The new technique works by combining 2D images of a transparent cell recorded by an optical microscope attached to video camera as the cell spins in space. A set of customized geometric scanning algorithms are then used to automatically construct a 3D model of both its exterior membrane and interior structure – all without damaging the cell or requiring great technical expertise on the part of the investigator.
At present, the HP system reproduces a cell and its interior elements as regular-shaped objects. The project’s next phase aims to add the capacity to map and reproduce irregular – and thus more accurate – shapes, and to automatically identify a cell’s various constituent parts.
In addition to creating digital 3D reproductions of the cells, Lei and colleagues are printing 3D cell models with large format HP 3D printers. “The research literature tells us that there’s something different about viewing a physical 3D model versus seeing it on a screen,” Lei explains. “That alternative way of seeing might offer biologists insights they’d otherwise not gain.”
The modeling research grew out of work by HP colleagues who were using an electrically charged microfluidics chip to separate cancer cells from other kinds of cells. They noticed that the separation process also caused the cancer cells to spin. That raised the possibility of exploiting that spinning motion in some way to understand the cells better.
The modeling project that resulted is very much exploratory, notes Lei. “We don’t have preconceived ideas about what results we will get, but we are interested in following up opportunities as they arise,” she says.
To the extent that 3D imaging can add to our understanding of a cancer cells’ properties, it might in turn help improve the lab’s investigations into cell separation, which could yield new kinds of cancer diagnostics.

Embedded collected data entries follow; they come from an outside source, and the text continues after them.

(** * graphql-codegen-hasura-schemas: the schema flattening plugin

    A shallow embedding of the two plugin sources of the repository:
    - [ListForm]: [src/index.ts], whose flattened field collections are
      arrays of descriptors carrying their own [name], with a [primaryKeys]
      list and a [get] permission;
    - [MapForm]: the second plugin source (option [tables]), whose flattened
      field collections are objects keyed by field name, with the
      [disableAggregateFields] option.

    JavaScript objects used as maps are [gmap string _]; arrays and the
    ordered field map of a GraphQL type are lists; a value that may be
    [undefined] or [null] is an [option]; a function that may throw returns
    a [result]. *)

From Stdlib Require QArith.
From Stdlib Require Import Ascii String.
From stdpp Require Import gmap strings list fin_maps.

Local Open Scope string_scope.

(** ** JavaScript values and exceptions *)

Module JS.

(** The exceptions the plugin can end with: the [TypeError] of a member
    access on [undefined] or [null], and [new Error(message)]. *)
Inductive exn : Type :=
| TypeError
| Error (message : string).

Inductive result (A : Type) : Type :=
| Ok (value : A)
| Throw (e : exn).
Arguments Ok {A} value.
Arguments Throw {A} e.

Definition bind {A B} (r : result A) (k : A -> result B) : result B :=
  match r with
  | Ok a => k a
  | Throw e => Throw e
  end.

Definition fmap {A B} (f : A -> B) (r : result A) : result B :=
  bind r (fun a => Ok (f a)).

(** A [number]: the finite doubles are rationals (the two zeros are not
    told apart by truthiness or by [<=]), beside NaN and the infinities. *)
Inductive number : Type :=
| NaN
| Infinity
| NegInfinity
| Finite (q : QArith_base.Q).

Definition ofZ (z : Z) : number := Finite (QArith_base.Qmake z 1).

(** [ToBoolean] on a number: [0], [-0] and [NaN] are falsy. *)
Definition numberToBoolean (n : number) : bool :=
  match n with
  | NaN => false
  | Infinity | NegInfinity => true
  | Finite q => negb (QArith_base.Qeq_bool q (QArith_base.Qmake 0 1))
  end.

(** [n <= 0]. *)
Definition leZero (n : number) : bool :=
  match n with
  | NaN | Infinity => false
  | NegInfinity => true
  | Finite q => QArith_base.Qle_bool q (QArith_base.Qmake 0 1)
  end.

(** [n < 0]. *)
Definition ltZero (n : number) : bool :=
  match n with
  | NaN | Infinity => false
  | NegInfinity => true
  | Finite q => negb (QArith_base.Qle_bool (QArith_base.Qmake 0 1) q)
  end.

(** [ToBoolean] on an array: every object is truthy, the empty array too. *)
Definition arrayToBoolean {A} (a : list A) : bool := true.

(** [ToBoolean] on a value that is an object or [null]. *)
Definition nullableToBoolean {A} (o : option A) : bool :=
  match o with
  | Some _ => true
  | None => false
  end.
(** * Reward functions of DRL4AMM (src/DRL4AMM/rewards/RewardFunctions.py)

    A shallow embedding of the four reward functions [PnL], [CJ_criterion],
    [TerminalExponentialUtility] and [InventoryAdjustedPnL], and the
    properties their specification states about them.

    Numbers.  The source computes on Python/numpy floats.  The model reads
    every float as the real number it stands for and every float operation as
    the exact real operation: rounding, overflow and signed zeros are outside
    the model.  An operation whose IEEE result is [inf] or [nan] on finite
    arguments (a zero base raised to a negative power, a negative base raised
    to a fractional power) has no real value; it yields [NotReal].

    Observations.  An observation is a numpy array read by position; the model
    is a [list R], and a subscript past the end raises [IndexError] as numpy
    does. *)

From Stdlib Require Import Reals Lra List Bool ZArith.
Import ListNotations.

Open Scope R_scope.

(** ** Outcomes of a Python call *)

(** The exceptions that matter for this file. *)
Inductive exn : Type :=
| IndexError        (* a subscript out of range *)
| ValidationError.  (* what pydantic raises for a value outside a constrained type *)

Inductive outcome (A : Type) : Type :=
| Ret (a : A)        (* the call returns [a] *)
| Raise (e : exn)    (* the call raises [e] *)
| NotReal.           (* the call returns a float that is [inf] or [nan] *)

Arguments Ret {A} a.
Arguments Raise {A} e.
Arguments NotReal {A}.

Definition bind {A B : Type} (m : outcome A) (k : A -> outcome B) : outcome B :=
  match m with
  | Ret a => k a
  | Raise e => Raise e
  | NotReal => NotReal
  end.

Notation "x <- m ;; k" := (bind m (fun x => k))
  (at level 61, m at next level, right associativity).
(* ===== verification/_CoqProject ===== *)
-Q . S2P
Prelude.v
OrderedSet.v
Float64.v
Text.v
BrokerTypes.v
TimeFrame.v
InsightTypes.v
Commands.v
ExecutionData.v
Insight.v
InsightInvariant.v
Operations.v
Scripted.v
Submission.v
OrderReducer.v
RecoveryViews.v
Collection.v
CollectionInvariant.v
CollectionReaders.v
AccountLane.v
BrokerLimit.v
LaneSchedule.v
Checkpoint.v
Journal.v
JournalFacts.v
CommandWorker.v
CommandWorkerFacts.v
CommandDriver.v
CommandDriverFacts.v
CommandLife.v
DriverOwnership.v
GraphRecovery.v
GraphRecoveryFacts.v
RecoveryRoundTrip.v
SnapshotDependencies.v
Pipeline.v
PipelineFacts.v
WorkQueue.v
StrategyOwner.v
StrategyOwnerFacts.v
ExecutionPersistence.v
OwnerTurns.v
EntryGate.v
PersistenceFacts.v
PipelineRun.v
PipelineRunFacts.v
PipelineSweep.v
ExecutionRuntime.v
QuantitySizing.v
Reservations.v
TradingClock.v
BuiltinPipes.v
DcaLevels.v
BuiltinPipeFacts.v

But it might also be of wider value in helping us understand the geometry of any kind of cell – and the dynamic processes taking place within cells – says Jerry Liu, Senior Research Manager at HP Labs.
“There are many areas of life science research that would benefit from a quick and inexpensive method to explore a cell’s interior structures and reveal how these structures change over time,” Liu suggests. “We’re excited to see where this might go.”